-------- Extracted material --------

Lemma parameters_and_variants_exclusive_witness :
  __init__ "suite" (Some with_both) (Some two_tests) None None true
  = Raise (TestSuiteError err_msg)
  /\ _check_both_parameters_and_variants
       (fresh_suite "suite" (init_layers (Some with_variants) None)
          (Some two_tests) None true)
     = Ok (tt, built (init_layers (Some with_variants) None)
                 (Some two_tests) [])
  /\ _check_both_parameters_and_variants
       (fresh_suite "suite" (init_layers (Some with_parameters) None)
          (Some two_tests) None true)
     = Ok (tt, set_variants (Some no_variants)
                 (built (init_layers (Some with_parameters) None)
                    (Some two_tests) sleep_1)).
Proof.
  split; [|split].
  - apply (proj1 (parameters_and_variants_exclusive (Dumped := Variant))
             "suite" (Some with_both) (Some two_tests) None None true sleep_1
             (built (init_layers (Some with_both) None) (Some two_tests)
                sleep_1)
             abc
             (set_variants (Some abc)
                (built (init_layers (Some with_both) None) (Some two_tests)
                   sleep_1)));
      [reflexivity|reflexivity|reflexivity|].
    apply Exists_cons_hd. reflexivity.
  - apply (proj1 (proj2 (parameters_and_variants_exclusive (Dumped := Variant)))
             (fresh_suite "suite" (init_layers (Some with_variants) None)
                (Some two_tests) None true) []); reflexivity.
  - apply (proj2 (proj2 (parameters_and_variants_exclusive (Dumped := Variant)))
             (fresh_suite "suite" (init_layers (Some with_parameters) None)
                (Some two_tests) None true) sleep_1
             (built (init_layers (Some with_parameters) None)
                (Some two_tests) sleep_1) no_variants); try reflexivity.
    constructor.
Defined.

Definition three_resolutions : list (ReferenceResolution Variant) :=
  map resolve_one [PStr "/bin/true"; PStr ""; PStr "/bin/false"].

Lemma resolutions_to_runnables_unfiltered_witness :
  truthy_opt (defaults !! "filter.by_tags.tags") = false
  /\ length (resolutions_to_runnables three_resolutions defaults) = 2%nat
  /\ resolutions_to_runnables [resolve_one (PStr "")] defaults = [].
Proof.
  split; [reflexivity|]. split.
  - etransitivity;
      [apply (resolutions_to_runnables_unfiltered (Dumped := Variant)
                three_resolutions defaults eq_refl)|reflexivity].
  - apply (resolutions_to_runnables_unfiltered (Dumped := Variant)
             [resolve_one (PStr "")] defaults eq_refl).
    constructor; [discriminate|constructor].
Defined.

Lemma status_projection_witness :
  status (fresh_suite (Dumped := Variant) "suite" defaults None None true)
  = RESOLUTION_NOT_STARTED
  /\ status (fresh_suite (Dumped := Variant) "suite" defaults (Some []) None true)
     = TESTS_NOT_FOUND
  /\ status (fresh_suite "suite" defaults (Some two_tests) None true)
     = TESTS_FOUND.
Proof.
  split; [|split].
  - apply (status_projection
             (fresh_suite (Dumped := Variant) "suite" defaults None None true)).
    reflexivity.
  - apply (status_projection
             (fresh_suite (Dumped := Variant) "suite" defaults (Some []) None
                true)).
    reflexivity.
  - apply (proj1 (proj2 (proj2 (status_projection
             (fresh_suite "suite" defaults (Some two_tests) None true))))
             (exec_test "/bin/true") [exec_test "/bin/false"]).
    reflexivity.
Defined.

Lemma convert_to_dry_run_idempotent_witness :
  let self := fresh_suite "suite" defaults (Some two_tests) None true in
  tests self = Some two_tests
  /\ eq_str (config self !! "run.suite_runner") "nrunner" = true
  /\ bind _convert_to_dry_run (fun _ => _convert_to_dry_run) self
     = _convert_to_dry_run self
  /\ (exists l',
        _convert_to_dry_run self = Ok (tt, set_tests (Some l') self)
        /\ Forall2 (fun r r' : Runnable Variant =>
                      kind r' = "dry-run" /\ uri r' = uri r
                      /\ tags r' = tags r
                      /\ default_config r' = default_config r
                      /\ variant r' = variant r) two_tests l'
        /\ exists self',
             _convert_to_dry_run self = Ok (tt, self')
             /\ tests self' = Some l'
             /\ config self' = config self).
Proof.
  intros self.
  pose proof (convert_to_dry_run_idempotent self two_tests eq_refl)
    as (_ & Hrun & _ & Hidem).
  split; [reflexivity|]. split; [reflexivity|]. split; [exact Hidem|].
  apply Hrun. reflexivity.
Defined.

Definition random_order : Config :=
  <["run.execution_order" := PStr "random"]> with_variants.

Lemma get_test_variants_order_witness :
  let self := built (init_layers (Some with_variants) None) (Some two_tests) []
  in
  let out := flat_map (fun r => map (bound r) abc) two_tests in
  _get_test_variants self = Ok (out, set_variants (Some abc) self)
  /\ length out = 6%nat
  /\ map (fun r' : Runnable Variant => (uri r', variant r')) out
     = [(Some "/bin/true", Some (variant_of (PStr "a")));
        (Some "/bin/true", Some (variant_of (PStr "b")));
        (Some "/bin/true", Some (variant_of (PStr "c")));
        (Some "/bin/false", Some (variant_of (PStr "a")));
        (Some "/bin/false", Some (variant_of (PStr "b")));
        (Some "/bin/false", Some (variant_of (PStr "c")))].
Proof.
  intros self out.
  assert (Ho : eq_str (config self !! "run.execution_order")
                 "variants-per-test" = true) by reflexivity.
  destruct (proj1 (get_test_variants_order self two_tests [] self abc
                     (set_variants (Some abc) self)
                     eq_refl eq_refl eq_refl eq_refl eq_refl) Ho)
    as (H1 & H2 & H3).
  split; [exact H1|]. split; [exact H2|].
  apply (f_equal (map (fun t : string * option string
                               * option (gmap string (gset string)) * Config
                               * option Variant =>
                         (snd (fst (fst (fst t))), snd t)))) in H3.
  rewrite map_map in H3. exact H3.
Defined.

Lemma get_test_variants_unknown_order_witness :
  let self := built (init_layers (Some random_order) None) (Some two_tests) []
  in
  _get_test_variants self = Ok ([], set_variants (Some abc) self).
Proof.
  intros self.
  apply (get_test_variants_unknown_order self [] self abc); reflexivity.
Defined.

--------

Task brief – Print out the entire listing. Keep every line exact.

Your response –
Lemma parameters_and_variants_exclusive_witness :
  __init__ "suite" (Some with_both) (Some two_tests) None None true
  = Raise (TestSuiteError err_msg)
  /\ _check_both_parameters_and_variants
       (fresh_suite "suite" (init_layers (Some with_variants) None)
          (Some two_tests) None true)
     = Ok (tt, built (init_layers (Some with_variants) None)
                 (Some two_tests) [])
  /\ _check_both_parameters_and_variants
       (fresh_suite "suite" (init_layers (Some with_parameters) None)
          (Some two_tests) None true)
     = Ok (tt, set_variants (Some no_variants)
                 (built (init_layers (Some with_parameters) None)
                    (Some two_tests) sleep_1)).
Proof.
  split; [|split].
  - apply (proj1 (parameters_and_variants_exclusive (Dumped := Variant))
             "suite" (Some with_both) (Some two_tests) None None true sleep_1
             (built (init_layers (Some with_both) None) (Some two_tests)
                sleep_1)
             abc
             (set_variants (Some abc)
                (built (init_layers (Some with_both) None) (Some two_tests)
                   sleep_1)));
      [reflexivity|reflexivity|reflexivity|].
    apply Exists_cons_hd. reflexivity.
  - apply (proj1 (proj2 (parameters_and_variants_exclusive (Dumped := Variant)))
             (fresh_suite "suite" (init_layers (Some with_variants) None)
                (Some two_tests) None true) []); reflexivity.
  - apply (proj2 (proj2 (parameters_and_variants_exclusive (Dumped := Variant)))
             (fresh_suite "suite" (init_layers (Some with_parameters) None)
                (Some two_tests) None true) sleep_1
             (built (init_layers (Some with_parameters) None)
                (Some two_tests) sleep_1) no_variants); try reflexivity.
    constructor.
Defined.

Definition three_resolutions : list (ReferenceResolution Variant) :=
  map resolve_one [PStr "/bin/true"; PStr ""; PStr "/bin/false"].

Lemma resolutions_to_runnables_unfiltered_witness :
  truthy_opt (defaults !! "filter.by_tags.tags") = false
  /\ length (resolutions_to_runnables three_resolutions defaults) = 2%nat
  /\ resolutions_to_runnables [resolve_one (PStr "")] defaults = [].
Proof.
  split; [reflexivity|]. split.
  - etransitivity;
      [apply (resolutions_to_runnables_unfiltered (Dumped := Variant)
                three_resolutions defaults eq_refl)|reflexivity].
  - apply (resolutions_to_runnables_unfiltered (Dumped := Variant)
             [resolve_one (PStr "")] defaults eq_refl).
    constructor; [discriminate|constructor].
Defined.

Lemma status_projection_witness :
  status (fresh_suite (Dumped := Variant) "suite" defaults None None true)
  = RESOLUTION_NOT_STARTED
  /\ status (fresh_suite (Dumped := Variant) "suite" defaults (Some []) None true)
     = TESTS_NOT_FOUND
  /\ status (fresh_suite "suite" defaults (Some two_tests) None true)
     = TESTS_FOUND.
Proof.
  split; [|split].
  - apply (status_projection
             (fresh_suite (Dumped := Variant) "suite" defaults None None true)).
    reflexivity.
  - apply (status_projection
             (fresh_suite (Dumped := Variant) "suite" defaults (Some []) None
                true)).
    reflexivity.
  - apply (proj1 (proj2 (proj2 (status_projection
             (fresh_suite "suite" defaults (Some two_tests) None true))))
             (exec_test "/bin/true") [exec_test "/bin/false"]).
    reflexivity.
Defined.

Lemma convert_to_dry_run_idempotent_witness :
  let self := fresh_suite "suite" defaults (Some two_tests) None true in
  tests self = Some two_tests
  /\ eq_str (config self !! "run.suite_runner") "nrunner" = true
  /\ bind _convert_to_dry_run (fun _ => _convert_to_dry_run) self
     = _convert_to_dry_run self
  /\ (exists l',
        _convert_to_dry_run self = Ok (tt, set_tests (Some l') self)
        /\ Forall2 (fun r r' : Runnable Variant =>
                      kind r' = "dry-run" /\ uri r' = uri r
                      /\ tags r' = tags r
                      /\ default_config r' = default_config r
                      /\ variant r' = variant r) two_tests l'
        /\ exists self',
             _convert_to_dry_run self = Ok (tt, self')
             /\ tests self' = Some l'
             /\ config self' = config self).
Proof.
  intros self.
  pose proof (convert_to_dry_run_idempotent self two_tests eq_refl)
    as (_ & Hrun & _ & Hidem).
  split; [reflexivity|]. split; [reflexivity|]. split; [exact Hidem|].
  apply Hrun. reflexivity.
Defined.

Definition random_order : Config :=
  <["run.execution_order" := PStr "random"]> with_variants.

Lemma get_test_variants_order_witness :
  let self := built (init_layers (Some with_variants) None) (Some two_tests) []
  in
  let out := flat_map (fun r => map (bound r) abc) two_tests in
  _get_test_variants self = Ok (out, set_variants (Some abc) self)
  /\ length out = 6%nat
  /\ map (fun r' : Runnable Variant => (uri r', variant r')) out
     = [(Some "/bin/true", Some (variant_of (PStr "a")));
        (Some "/bin/true", Some (variant_of (PStr "b")));
        (Some "/bin/true", Some (variant_of (PStr "c")));
        (Some "/bin/false", Some (variant_of (PStr "a")));
        (Some "/bin/false", Some (variant_of (PStr "b")));
        (Some "/bin/false", Some (variant_of (PStr "c")))].
Proof.
  intros self out.
  assert (Ho : eq_str (config self !! "run.execution_order")
                 "variants-per-test" = true) by reflexivity.
  destruct (proj1 (get_test_variants_order self two_tests [] self abc
                     (set_variants (Some abc) self)
                     eq_refl eq_refl eq_refl eq_refl eq_refl) Ho)
    as (H1 & H2 & H3).
  split; [exact H1|]. split; [exact H2|].
  apply (f_equal (map (fun t : string * option string
                               * option (gmap string (gset string)) * Config
                               * option Variant =>
                         (snd (fst (fst (fst t))), snd t)))) in H3.
  rewrite map_map in H3. exact H3.
Defined.

Lemma get_test_variants_unknown_order_witness :
  let self := built (init_layers (Some random_order) None) (Some two_tests) []
  in
  _get_test_variants self = Ok ([], set_variants (Some abc) self).
Proof.
  intros self.
  apply (get_test_variants_unknown_order self [] self abc); reflexivity.
Defined.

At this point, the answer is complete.